Advisers to organizations shall advise but not control the
organizations and their policies."
"E. College students and student organizations shall have the
right to examine and discuss all questions of interest to them, to
express opinion publicly and privately, and to support causes by
orderly means. They may organize public demonstrations and protest
gatherings and utilize the right of petition. Students do not have
the right to deprive others of the opportunity to speak or be
heard, to invade the privacy of others, to damage the property of
others, to disrupt the regular and essential operation of the
college, or to interfere with the rights of others."
[
Footnote 6]
During the meeting, petitioners were approached by two of the
College's deans, who served petitioners with a memorandum from the
President stating:
"Notice has been received by this office of a meeting of the
'C.C.S.C.-S.D.S. on Thursday -- November 6 at 7: 00 p. m. at the
Devils' Den.'"
"Such meeting may not take place in the Devils' Den of the
Student Center nor in or on any other property of the college,
since the C.C.S.C.-S.D.S. is not a duly recognized college
organization."
"You are hereby notified by this action to cease and desist from
meeting on college property."
[
Footnote 7]
319 F.
Supp. 113, 114 (1970).

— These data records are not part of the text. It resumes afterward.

(** Mapping one more page. *)
Lemma grow_spec st ll :
  mmap_ok -> tables_ok st ll -> (length ll < PAGEMAX)%nat ->
  exists st', grow st = Ok st' /\ tables_ok st' (ll ++ [[Seg (mmap (length ll)) PAGESIZE false]]).
Proof using.
  intros Hmm (Hn & Hlen & Hle & Hm & Hu) Hlt.
  destruct (Hu (length ll) ltac:(lia)) as (p & Hp & Hc & Hz).
  unfold grow. rewrite Hn, Nat2Z.id, (aget_nat _ _ _ Hp). cbn.
  rewrite (aset_nat (chunks p) 0) by (rewrite Hc; apply e_CHUNKMAX_pos). cbn.
  rewrite aset_nat by lia. cbn. eexists. split; [done|].
  pose proof (page_fresh _ _ e_CHUNKMAX_pos e_MINALLOC_pos (mmap (length ll)) (chunks p) (mmap_pos _ Hmm) Hc Hz) as Hf.
  rewrite e_page_bytes in Hf.
  unfold tables_ok. cbn. rewrite length_app, length_insert. split_and!; [simpl; lia|done|simpl; lia| |].
  - intros j sj [Hj|[Hge Hj]]%lookup_app_Some.
    + destruct (Hm _ _ Hj) as (pj & Hpj & Hpok). exists pj. cbn.
      rewrite list_lookup_insert_ne by (apply lookup_lt_Some in Hj; lia). done.
    + apply list_lookup_singleton_Some in Hj as [Hj <-].
      assert (j = length ll) as -> by lia. eexists. cbn.
      rewrite list_lookup_insert_eq by lia. done.
  - intros j Hj. destruct (Hu j ltac:(simpl in Hj; lia)) as (pj & Hpj & Hzj). exists pj. cbn.
    by rewrite list_lookup_insert_ne by (simpl in Hj; lia).
Qed.

Lemma first_fit_pages_app size ll1 ll2 :
  first_fit_pages size ll1 = None ->
  first_fit_pages size (ll1 ++ ll2) =
    match first_fit_pages size ll2 with Some (a, l) => Some (a, ll1 ++ l) | None => None end.
Proof using.
  induction ll1 as [|l ll1 IH]; simpl; [by destruct (first_fit_pages size ll2) as [[]|]|].
  destruct (first_fit size l) as [[]|]; [done|]. destruct (first_fit_pages size ll1) as [[]|]; [done|].
  intros _. rewrite IH by done. by destruct (first_fit_pages size ll2) as [[]|].
Qed.

Lemma first_fit_fresh size b :
  valid_size size -> exists l, first_fit_pages size [[Seg b PAGESIZE false]] = Some (b, [l]).
Proof using.
  intros [[_ Hs] _]. rewrite e_page_bytes in Hs. cbn [first_fit_pages first_fit s_used s_size s_addr].
  rewrite (proj2 (Z.leb_le _ _)) by done. cbn [negb andb]. case_if; eauto.
Qed.

(** The pages after a request: first fit over the mapped pages, else first fit
    in a new page, else nothing. *)
Definition alloc_abs (size : Z) (ll : list (list seg)) : option (Z * list (list seg)) :=
  match first_fit_pages size ll with
  | Some r => Some r
  | None => if (length ll <? PAGEMAX)%nat
            then first_fit_pages size (ll ++ [[Seg (mmap (length ll)) PAGESIZE false]])
            else None
  end.

Lemma e_alloc_spec st ll size :
  mmap_ok -> tables_ok st ll -> valid_size size ->
  match alloc_abs size ll with
  | Some (a, ll') => exists st', alloc size st = Ok (a, st') /\ tables_ok st' ll'
  | None => alloc size st = Ok (0, st) /\ length ll = PAGEMAX
  end.
Proof using.
  intros Hmm Hok Hv. pose proof Hv as [[Hs Hs2] Hd]. rewrite e_page_bytes in Hs2.
  unfold alloc, alloc_abs. cbn [alloc_rec]. rewrite (e_valid_size_guard _ Hv).
  pose proof (alloc_pages_spec (length ll) st ll 0 size Hok Hs Hd ltac:(lia)) as Hp. rewrite drop_0 in Hp.
  pose proof Hok as (Hn & _ & Hle & _). rewrite Hn, Nat2Z.id. change (Z.of_nat 0) with 0 in Hp.
  destruct (first_fit_pages size ll) as [[a ll']|] eqn:Hff.
  { destruct Hp as (st' & -> & Hok'). cbn. eauto. }
  rewrite Hp. cbn [mbind res_bind].
  destruct (Nat.ltb_spec (length ll) PAGEMAX) as [Hlt|Hge].
  - rewrite (proj2 (Z.eqb_neq _ _)) by lia.
    destruct (grow_spec _ _ Hmm Hok Hlt) as (st1 & -> & Hok1). cbn [mbind res_bind].
    set (ll1 := ll ++ [[Seg (mmap (length ll)) PAGESIZE false]]) in *.
    change PAGEMAX with 4%nat. cbn [alloc_rec]. rewrite (e_valid_size_guard _ Hv).
    pose proof (alloc_pages_spec (length ll1) st1 ll1 0 size Hok1 Hs Hd ltac:(lia)) as Hp1.
    rewrite drop_0 in Hp1. pose proof Hok1 as (Hn1 & _). rewrite Hn1, Nat2Z.id. change (Z.of_nat 0) with 0 in Hp1.
    assert (exists r, first_fit_pages size ll1 = Some r) as [[a ll'] Hr].
    { unfold ll1. rewrite first_fit_pages_app by done.
      destruct (first_fit_fresh size (mmap (length ll)) Hv) as [l ->]. eauto. }
    rewrite Hr in Hp1 |- *. destruct Hp1 as (st' & -> & Hok'). cbn. eauto.
  - assert (length ll = PAGEMAX) as -> by lia. rewrite Z.eqb_refl. done.
Qed.

Lemma merge_chunk_spec st ll i segs :
  tables_ok st ll -> ll !! i = Some segs ->
  exists st', merge_chunk (Z.of_nat i) st = Ok st' /\ tables_ok st' (<[i := coalesce segs]> ll).
Proof using.
  intros Hok Hi. pose proof Hok as (_ & _ & _ & Hm & _). destruct (Hm _ _ Hi) as (p & Hp & Hpok).
  unfold merge_chunk. rewrite (aget_nat _ _ _ Hp). run.
  destruct (page_merge_loop _ _ e_CHUNKMAX_pos e_MINALLOC_pos _ _ _ Hpok) as (p' & -> & Hpok'). run.
  destruct (tables_ok_insert _ _ _ _ _ _ Hok Hi Hpok') as [-> Hok']. run. eauto.
Qed.

Lemma dealloc_pages_spec n st ll (i : nat) a :
  tables_ok st ll -> (i + n = length ll)%nat ->
  exists st', dealloc_pages n (Z.of_nat i) a st = Ok st' /\
    tables_ok st' (take i ll ++ mark_free_pages a (drop i ll)).
Proof using.
  intros Hok. revert i. induction n as [|n IH]; intros i Hi.
  { exists st. rewrite drop_ge, take_ge, app_nil_r by lia. done. }
  destruct (lookup_lt_is_Some_2 ll i ltac:(lia)) as [segs Hsegs].
  rewrite (drop_S _ _ _ Hsegs). cbn [dealloc_pages mark_free_pages].
  pose proof Hok as (_ & _ & _ & Hm & _). destruct (Hm _ _ Hsegs) as (p & Hp & Hpok).
  rewrite (aget_nat _ _ _ Hp). run.
  pose proof (page_dealloc_loop _ _ e_CHUNKMAX_pos e_MINALLOC_pos _ _ _ a Hpok) as Hl.
  destruct (mark_free a segs) as [segs'|].
  - destruct Hl as (p' & -> & Hpok'). run.
    destruct (tables_ok_insert _ _ _ _ _ _ Hok Hsegs Hpok') as [-> Hok']. run.
    destruct (merge_chunk_spec _ _ i segs' Hok') as (st' & -> & Hok2).
    { apply list_lookup_insert_eq. lia. }
    exists st'. split; [done|]. rewrite list_insert_insert_eq in Hok2.
    by rewrite <- insert_take_drop by lia.
  - rewrite Hl. run. replace (Z.of_nat i + 1) with (Z.of_nat (S i)) by lia.
    destruct (IH (S i) ltac:(lia)) as (st' & -> & Hok'). exists st'. split; [done|].
    by rewrite (take_S_r _ _ _ Hsegs), <- app_assoc in Hok'.
Qed.

Lemma e_dealloc_spec st ll a :
  tables_ok st ll -> exists st', dealloc a st = Ok st' /\ tables_ok st' (mark_free_pages a ll).
Proof using.
  intros Hok. pose proof Hok as (Hn & _). unfold dealloc. rewrite Hn, Nat2Z.id.
  destruct (dealloc_pages_spec (length ll) st ll 0 a Hok ltac:(lia)) as (st' & H1 & H2).
  rewrite drop_0 in H2. eauto.
Qed.

(** ** Live blocks over all pages *)

(** Page [i] of [ll] tiles the [off + i]-th mapping. *)
Definition tiled (off : nat) (ll : list (list seg)) : Prop :=
  forall i segs, ll !! i = Some segs ->
    mmap (off + i) <> MAP_FAILED /\ tiles MINALLOC (mmap (off + i)) segs (mmap (off + i) + PAGESIZE).

Lemma state_ok_tiled st ll : state_ok st ll -> tiled 0 ll.
Proof using.
  intros [(_ & _ & _ & Hm & _) Hf] i segs Hi. destruct (Hm i segs Hi) as (p & _ & _ & _ & Ht).
  split; [|done]. apply Hf. by eapply lookup_lt_Some.
Qed.

Lemma tiled_cons off l ll :
  tiled off (l :: ll) -> (mmap off <> MAP_FAILED /\ tiles MINALLOC (mmap off) l (mmap off + PAGESIZE)) /\ tiled (S off) ll.
Proof using.
  intros H. split.
  - specialize (H 0%nat l eq_refl). by rewrite Nat.add_0_r in H.
  - intros i segs Hi. specialize (H (S i) segs Hi). by rewrite Nat.add_succ_r in H.
Qed.

Lemma tiled_live_bounds off ll x n :
  tiled off ll -> (x, n) ∈ live_pages ll ->
  exists k, (off <= k)%nat /\ mmap k <> MAP_FAILED /\ mmap k <= x /\ x + n <= mmap k + PAGESIZE /\ 0 < n.
Proof using.
  revert off. induction ll as [|l ll IH]; intros off Ht Hin; [by apply not_elem_of_nil in Hin|].
  apply tiled_cons in Ht as [[Hne Hl] Ht]. unfold live_pages in Hin. cbn in Hin.
  apply elem_of_app in Hin as [Hin%elem_of_live|Hin].
  - exists off. apply (tiles_bounds _ _ _ _ _ Hl) in Hin. simpl in Hin. split; [lia|]. split; [done|lia].
  - destruct (IH _ Ht Hin) as (k & Hk & H). exists k. split; [lia|done].
Qed.

Lemma live_pages_disjoint off ll : mmap_ok -> tiled off ll -> blocks_disjoint (live_pages ll).
Proof using.
  intros [Hpos Hdis]. revert off. induction ll as [|l ll IH]; intros off Ht; [by intros ? ? ? ? ? ?|].
  apply tiled_cons in Ht as [[Hne Hl] Ht]. unfold live_pages. cbn.
  apply blocks_disjoint_app; [by eapply live_disjoint|by eapply IH|].
  intros [x n] [y k] Hx%elem_of_live Hy. apply (tiles_bounds _ _ _ _ _ Hl) in Hx. cbn in *.
  destruct (tiled_live_bounds _ _ _ _ Ht Hy) as (i & Hi & Hf & Hb).
  destruct (Hdis off i ltac:(lia) Hne Hf); lia.
Qed.

Lemma first_fit_pages_live size ll a ll' :
  first_fit_pages size ll = Some (a, ll') -> live_pages ll' ≡ₚ (a, size) :: live_pages ll.
Proof using.
  revert ll'. induction ll as [|l ll IH]; intros ll' Hf; [done|]. unfold live_pages. cbn in *.
  destruct (first_fit size l) as [[x l']|] eqn:Hff.
  - simplify_eq. cbn. by rewrite (first_fit_live _ _ _ _ Hff).
  - destruct (first_fit_pages size ll) as [[x r]|]; [|done]. simplify_eq. cbn.
    pose proof (IH _ eq_refl) as Hp. unfold live_pages in Hp. rewrite Hp. symmetry. apply Permutation_middle.
Qed.

Lemma alloc_abs_live size ll a ll' :
  alloc_abs size ll = Some (a, ll') -> live_pages ll' ≡ₚ (a, size) :: live_pages ll.
Proof using.
  unfold alloc_abs. destruct (first_fit_pages size ll) as [[x r]|] eqn:Hff.
  - intros [= <- <-]. by apply first_fit_pages_live.
  - case_if; [|done]. intros ->%first_fit_pages_live. unfold live_pages.
    rewrite fmap_app, concat_app. cbn. by rewrite app_nil_r.
Qed.

Lemma mark_free_none unit a l b x : tiles unit a l b -> (x < a \/ b <= x) -> mark_free x l = None.
Proof using.
  revert a. induction l as [|s l IH]; intros a Ht Hx; [done|]. cbn [mark_free].
  destruct Ht as (Ha & Hs & _ & Ht). pose proof (tiles_le _ _ _ _ Ht).
  rewrite (proj2 (Z.eqb_neq _ _)) by lia. by rewrite (IH _ Ht) by lia.
Qed.

Lemma mark_free_pages_live off ll a n :
  mmap_ok -> tiled off ll -> (a, n) ∈ live_pages ll ->
  live_pages ll ≡ₚ (a, n) :: live_pages (mark_free_pages a ll).
Proof using.
  intros Hmm. pose proof Hmm as [Hpos Hdis].
  revert off. induction ll as [|l ll IH]; intros off Ht Hin; [by apply not_elem_of_nil in Hin|].
  apply tiled_cons in Ht as [[Hne Hl] Ht]. cbn [mark_free_pages]. unfold live_pages in *. cbn in Hin |- *.
  apply elem_of_app in Hin as [Hin|Hin].
  - destruct (mark_free_live _ _ _ _ _ _ Hl Hin) as (l' & -> & Hp). cbn.
    by rewrite coalesce_live, Hp.
  - destruct (tiled_live_bounds _ _ _ _ Ht Hin) as (k & Hk & Hf & Hb).
    rewrite (mark_free_none _ _ _ _ a Hl) by (destruct (Hdis off k ltac:(lia) Hne Hf); lia).
    cbn. rewrite (IH _ Ht Hin) at 1. symmetry. apply Permutation_middle.
Qed.

Lemma e_init_alloc_ok : state_ok (init_alloc state0) [].
Proof using.
  split; [|intros i Hi; cbn in Hi; lia]. split_and!; [done|done|simpl; lia|done|].
  intros i Hi. destruct i as [|[|[|[|i]]]]; [..|unfold PAGEMAX in Hi; lia];
    (eexists; split; [reflexivity|]; split; [done|];
     intros j m Hm; cbn [set_head chunks] in Hm; by apply lookup_replicate in Hm as [-> _]).
Qed.

Lemma alloc_abs_nonzero size ll a ll' :
  mmap_ok -> tiled 0 ll -> 0 < size -> alloc_abs size ll = Some (a, ll') -> tiled 0 ll' -> a <> 0.
Proof using.
  intros Hmm Ht Hs Ha Ht'. apply alloc_abs_live in Ha.
  destruct (tiled_live_bounds 0 ll' a size Ht') as (k & _ & _ & Hb); [rewrite Ha; by left|].
  pose proof (mmap_pos k Hmm). lia.
Qed.

Lemma first_fit_pages_length size ll a ll' : first_fit_pages size ll = Some (a, ll') -> length ll' = length ll.
Proof using.
  revert ll'. induction ll as [|l ll IH]; intros ll' Hf; [done|]. cbn in Hf.
  destruct (first_fit size l) as [[x l']|]; [by simplify_eq|].
  destruct (first_fit_pages size ll) as [[x r]|]; [|done]. simplify_eq. cbn. by rewrite (IH _ eq_refl).
Qed.

Lemma mark_free_pages_length a ll : length (mark_free_pages a ll) = length ll.
Proof using. induction ll as [|l ll IH]; [done|]. cbn. destruct (mark_free a l); cbn; congruence. Qed.

(** A request that needs a page when [mmap] fails. *)
Definition map_fails (size : Z) (ll : list (list seg)) : Prop :=
  first_fit_pages size ll = None /\ (length ll < PAGEMAX)%nat /\ mmap (length ll) = MAP_FAILED.

Lemma e_alloc_ok st ll size :
  mmap_ok -> state_ok st ll -> valid_size size ->
  match alloc_abs size ll with
  | Some (a, ll') => exists st', alloc size st = Ok (a, st') /\ pagenum st' = Z.of_nat (length ll') /\
      (map_fails size ll /\ a = MAP_FAILED \/ ~ map_fails size ll /\ state_ok st' ll')
  | None => alloc size st = Ok (0, st) /\ length ll = PAGEMAX
  end.
Proof using.
  intros Hmm [Hok Hf] Hv. pose proof (e_alloc_spec _ _ _ Hmm Hok Hv) as Hs. unfold alloc_abs in *. unfold map_fails.
  destruct (first_fit_pages size ll) as [[a ll']|] eqn:Hff.
  - destruct Hs as (st' & Ha & Hok'). exists st'. split; [done|]. split; [apply Hok'|]. right. split; [intros [[=] _]|]. split; [done|].
    intros i Hi. rewrite (first_fit_pages_length _ _ _ _ Hff) in Hi. by apply Hf.
  - destruct (Nat.ltb_spec (length ll) PAGEMAX) as [Hlt|Hge]; [|done].
    rewrite first_fit_pages_app in * by done. destruct (first_fit_fresh size (mmap (length ll)) Hv) as [l Hl]. rewrite Hl in *.
    destruct Hs as (st' & Ha & Hok'). exists st'. split; [done|]. split; [apply Hok'|].
    destruct (decide (mmap (length ll) = MAP_FAILED)) as [E|E]; [by left|right]. split; [tauto|]. split; [done|].
    intros i Hi. rewrite length_app in Hi. cbn in Hi. destruct (decide (i = length ll)) as [->|Hne]; [done|]. apply Hf. lia.
Qed.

The hearing officer, over petitioners'
objection, ruled that the statement was inadmissible, apparently on
the ground that it would constitute an amendment to the original
application and would be beyond the permissible scope of the
hearing. Whatever the merits of this ruling, the statement was in
the record reviewed by the President and was relied on in the
subsequent District Court opinion without reference to its prior
exclusion.
Ibid.
[
Footnote 8]
It is unclear on this record whether recognition also carries
with it a right to seek funds from the school budget. Petitioners'
counsel at oral argument indicated that official recognition
entitled the group to "make application for use of student funds."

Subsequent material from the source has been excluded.